Required work = From the first line onward, reproduce the records exactly; the final line to include is the one holding "second monomino on (1,1) is accepted. *)".

Provided records =
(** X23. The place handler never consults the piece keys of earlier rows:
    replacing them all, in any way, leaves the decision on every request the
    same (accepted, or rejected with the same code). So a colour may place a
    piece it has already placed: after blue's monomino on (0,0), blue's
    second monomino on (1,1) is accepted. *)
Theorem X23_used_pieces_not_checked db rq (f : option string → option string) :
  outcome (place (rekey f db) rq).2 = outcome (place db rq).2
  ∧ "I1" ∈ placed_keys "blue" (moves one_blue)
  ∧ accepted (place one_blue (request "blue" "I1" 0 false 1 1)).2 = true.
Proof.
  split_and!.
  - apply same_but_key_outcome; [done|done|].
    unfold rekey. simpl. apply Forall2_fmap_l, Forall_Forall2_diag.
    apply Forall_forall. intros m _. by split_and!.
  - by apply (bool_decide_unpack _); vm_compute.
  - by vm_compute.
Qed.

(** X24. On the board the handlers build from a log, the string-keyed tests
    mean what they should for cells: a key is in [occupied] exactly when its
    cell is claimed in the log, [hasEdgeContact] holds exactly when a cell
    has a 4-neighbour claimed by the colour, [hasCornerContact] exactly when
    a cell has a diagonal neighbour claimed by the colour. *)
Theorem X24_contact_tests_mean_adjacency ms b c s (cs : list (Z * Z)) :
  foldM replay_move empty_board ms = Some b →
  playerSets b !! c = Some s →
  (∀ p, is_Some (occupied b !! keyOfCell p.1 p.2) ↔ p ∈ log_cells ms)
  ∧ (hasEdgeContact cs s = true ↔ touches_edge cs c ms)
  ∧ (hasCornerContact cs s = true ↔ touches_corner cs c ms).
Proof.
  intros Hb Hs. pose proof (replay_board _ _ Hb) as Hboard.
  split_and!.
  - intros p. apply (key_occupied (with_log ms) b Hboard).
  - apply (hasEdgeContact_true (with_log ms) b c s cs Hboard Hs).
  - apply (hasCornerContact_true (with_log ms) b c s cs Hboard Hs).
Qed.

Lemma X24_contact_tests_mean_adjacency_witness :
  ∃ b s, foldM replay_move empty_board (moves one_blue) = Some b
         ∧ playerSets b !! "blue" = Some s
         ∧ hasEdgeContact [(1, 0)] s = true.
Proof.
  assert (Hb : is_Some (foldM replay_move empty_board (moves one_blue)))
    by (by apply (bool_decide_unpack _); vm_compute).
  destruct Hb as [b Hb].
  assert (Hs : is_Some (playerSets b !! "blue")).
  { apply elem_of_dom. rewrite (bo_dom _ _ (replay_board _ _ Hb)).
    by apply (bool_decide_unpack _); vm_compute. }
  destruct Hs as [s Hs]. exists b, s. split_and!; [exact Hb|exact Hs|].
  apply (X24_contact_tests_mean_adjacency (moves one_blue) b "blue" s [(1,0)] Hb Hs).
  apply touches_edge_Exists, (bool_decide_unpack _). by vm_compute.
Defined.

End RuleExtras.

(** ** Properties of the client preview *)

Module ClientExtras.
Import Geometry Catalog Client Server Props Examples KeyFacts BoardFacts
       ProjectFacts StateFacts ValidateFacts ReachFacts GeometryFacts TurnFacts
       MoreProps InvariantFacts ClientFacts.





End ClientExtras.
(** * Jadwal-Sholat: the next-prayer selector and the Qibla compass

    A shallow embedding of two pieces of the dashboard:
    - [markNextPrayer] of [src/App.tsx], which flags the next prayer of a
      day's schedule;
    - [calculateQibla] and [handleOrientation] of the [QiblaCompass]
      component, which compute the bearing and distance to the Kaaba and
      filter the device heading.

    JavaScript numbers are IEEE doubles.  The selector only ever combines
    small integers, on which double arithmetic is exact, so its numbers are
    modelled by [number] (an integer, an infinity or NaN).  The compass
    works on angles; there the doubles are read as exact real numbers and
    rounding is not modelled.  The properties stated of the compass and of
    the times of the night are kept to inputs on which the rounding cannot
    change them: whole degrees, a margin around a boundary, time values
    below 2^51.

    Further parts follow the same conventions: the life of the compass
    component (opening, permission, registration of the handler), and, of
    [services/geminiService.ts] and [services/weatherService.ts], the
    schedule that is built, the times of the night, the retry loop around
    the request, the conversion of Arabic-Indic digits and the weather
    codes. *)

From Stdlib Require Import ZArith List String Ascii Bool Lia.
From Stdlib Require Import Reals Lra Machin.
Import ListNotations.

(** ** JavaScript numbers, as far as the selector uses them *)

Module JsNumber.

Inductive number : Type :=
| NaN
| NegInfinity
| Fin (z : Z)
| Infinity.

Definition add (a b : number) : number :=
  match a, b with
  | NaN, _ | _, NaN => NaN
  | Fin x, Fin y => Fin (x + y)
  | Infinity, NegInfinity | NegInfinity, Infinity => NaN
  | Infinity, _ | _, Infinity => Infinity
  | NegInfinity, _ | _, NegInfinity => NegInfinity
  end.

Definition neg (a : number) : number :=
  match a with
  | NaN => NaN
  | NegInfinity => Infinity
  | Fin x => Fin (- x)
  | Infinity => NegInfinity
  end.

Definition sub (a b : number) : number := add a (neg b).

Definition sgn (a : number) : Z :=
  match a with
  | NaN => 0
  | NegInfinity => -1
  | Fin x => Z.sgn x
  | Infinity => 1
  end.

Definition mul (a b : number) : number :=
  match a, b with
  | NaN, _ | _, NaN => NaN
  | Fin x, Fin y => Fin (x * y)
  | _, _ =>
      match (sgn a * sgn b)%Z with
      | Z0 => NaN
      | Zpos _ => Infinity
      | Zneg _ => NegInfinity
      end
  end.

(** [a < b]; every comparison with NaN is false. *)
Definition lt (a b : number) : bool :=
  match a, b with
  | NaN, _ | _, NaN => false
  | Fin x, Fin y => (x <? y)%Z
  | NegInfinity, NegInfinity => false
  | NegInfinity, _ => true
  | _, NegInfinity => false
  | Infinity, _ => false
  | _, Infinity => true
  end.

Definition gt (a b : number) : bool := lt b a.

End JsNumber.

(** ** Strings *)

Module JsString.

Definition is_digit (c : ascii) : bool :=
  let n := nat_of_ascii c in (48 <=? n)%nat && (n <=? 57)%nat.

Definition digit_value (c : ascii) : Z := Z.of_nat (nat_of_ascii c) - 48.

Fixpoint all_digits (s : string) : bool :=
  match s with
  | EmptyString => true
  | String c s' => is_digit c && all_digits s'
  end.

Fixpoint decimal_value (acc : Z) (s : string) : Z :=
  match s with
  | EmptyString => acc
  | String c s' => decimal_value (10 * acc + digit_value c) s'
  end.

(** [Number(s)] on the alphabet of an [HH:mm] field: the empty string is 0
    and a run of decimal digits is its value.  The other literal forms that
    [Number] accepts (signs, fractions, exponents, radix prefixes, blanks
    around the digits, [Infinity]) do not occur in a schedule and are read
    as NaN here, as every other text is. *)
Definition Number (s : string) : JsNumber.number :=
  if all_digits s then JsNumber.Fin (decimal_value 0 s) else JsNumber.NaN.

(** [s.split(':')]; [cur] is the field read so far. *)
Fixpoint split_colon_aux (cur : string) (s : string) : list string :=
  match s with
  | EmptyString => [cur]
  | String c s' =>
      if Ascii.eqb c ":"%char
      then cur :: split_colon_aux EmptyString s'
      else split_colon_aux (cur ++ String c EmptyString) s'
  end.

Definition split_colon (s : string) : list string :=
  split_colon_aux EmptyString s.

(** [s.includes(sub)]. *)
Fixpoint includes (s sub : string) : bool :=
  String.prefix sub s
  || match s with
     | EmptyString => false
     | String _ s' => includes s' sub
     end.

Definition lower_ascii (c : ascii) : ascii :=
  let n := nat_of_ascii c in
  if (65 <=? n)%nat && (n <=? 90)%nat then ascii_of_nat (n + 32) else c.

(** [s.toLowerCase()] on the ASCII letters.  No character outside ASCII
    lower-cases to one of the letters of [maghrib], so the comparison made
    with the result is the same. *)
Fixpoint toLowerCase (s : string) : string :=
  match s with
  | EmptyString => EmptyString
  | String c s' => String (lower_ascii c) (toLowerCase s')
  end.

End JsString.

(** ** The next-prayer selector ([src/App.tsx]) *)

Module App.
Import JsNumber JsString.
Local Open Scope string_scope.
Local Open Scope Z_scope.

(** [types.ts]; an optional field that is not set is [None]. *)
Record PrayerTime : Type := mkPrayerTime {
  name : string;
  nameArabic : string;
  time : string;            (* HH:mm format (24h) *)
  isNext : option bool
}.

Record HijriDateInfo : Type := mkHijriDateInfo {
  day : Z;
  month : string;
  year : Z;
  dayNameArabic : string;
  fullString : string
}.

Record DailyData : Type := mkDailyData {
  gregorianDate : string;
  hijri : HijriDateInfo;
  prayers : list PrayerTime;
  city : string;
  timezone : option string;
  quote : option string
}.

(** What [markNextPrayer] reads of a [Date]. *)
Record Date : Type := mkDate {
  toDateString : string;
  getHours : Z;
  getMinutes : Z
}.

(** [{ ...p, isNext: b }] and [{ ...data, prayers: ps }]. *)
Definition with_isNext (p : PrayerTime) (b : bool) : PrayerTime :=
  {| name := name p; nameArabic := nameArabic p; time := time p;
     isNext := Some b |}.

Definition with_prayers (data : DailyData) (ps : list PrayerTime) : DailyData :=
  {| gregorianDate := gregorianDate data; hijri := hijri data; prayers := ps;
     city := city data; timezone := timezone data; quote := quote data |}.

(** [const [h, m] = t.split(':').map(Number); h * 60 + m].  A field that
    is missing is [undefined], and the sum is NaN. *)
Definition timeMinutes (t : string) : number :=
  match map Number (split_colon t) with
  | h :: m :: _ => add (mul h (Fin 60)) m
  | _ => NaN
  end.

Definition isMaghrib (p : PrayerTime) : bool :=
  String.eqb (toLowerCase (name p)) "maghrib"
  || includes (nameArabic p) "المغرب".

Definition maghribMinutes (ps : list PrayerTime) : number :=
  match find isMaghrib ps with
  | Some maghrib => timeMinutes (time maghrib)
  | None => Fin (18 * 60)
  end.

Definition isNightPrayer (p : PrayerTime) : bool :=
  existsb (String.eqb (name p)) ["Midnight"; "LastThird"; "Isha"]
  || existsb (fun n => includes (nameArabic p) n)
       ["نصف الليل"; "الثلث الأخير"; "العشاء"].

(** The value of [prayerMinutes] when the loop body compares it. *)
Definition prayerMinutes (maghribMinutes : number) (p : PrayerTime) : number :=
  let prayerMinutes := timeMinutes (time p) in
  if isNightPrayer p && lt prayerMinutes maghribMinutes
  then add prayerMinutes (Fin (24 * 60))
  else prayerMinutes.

Solved problem =
(** X23. The place handler never consults the piece keys of earlier rows:
    replacing them all, in any way, leaves the decision on every request the
    same (accepted, or rejected with the same code). So a colour may place a
    piece it has already placed: after blue's monomino on (0,0), blue's
    second monomino on (1,1) is accepted. *)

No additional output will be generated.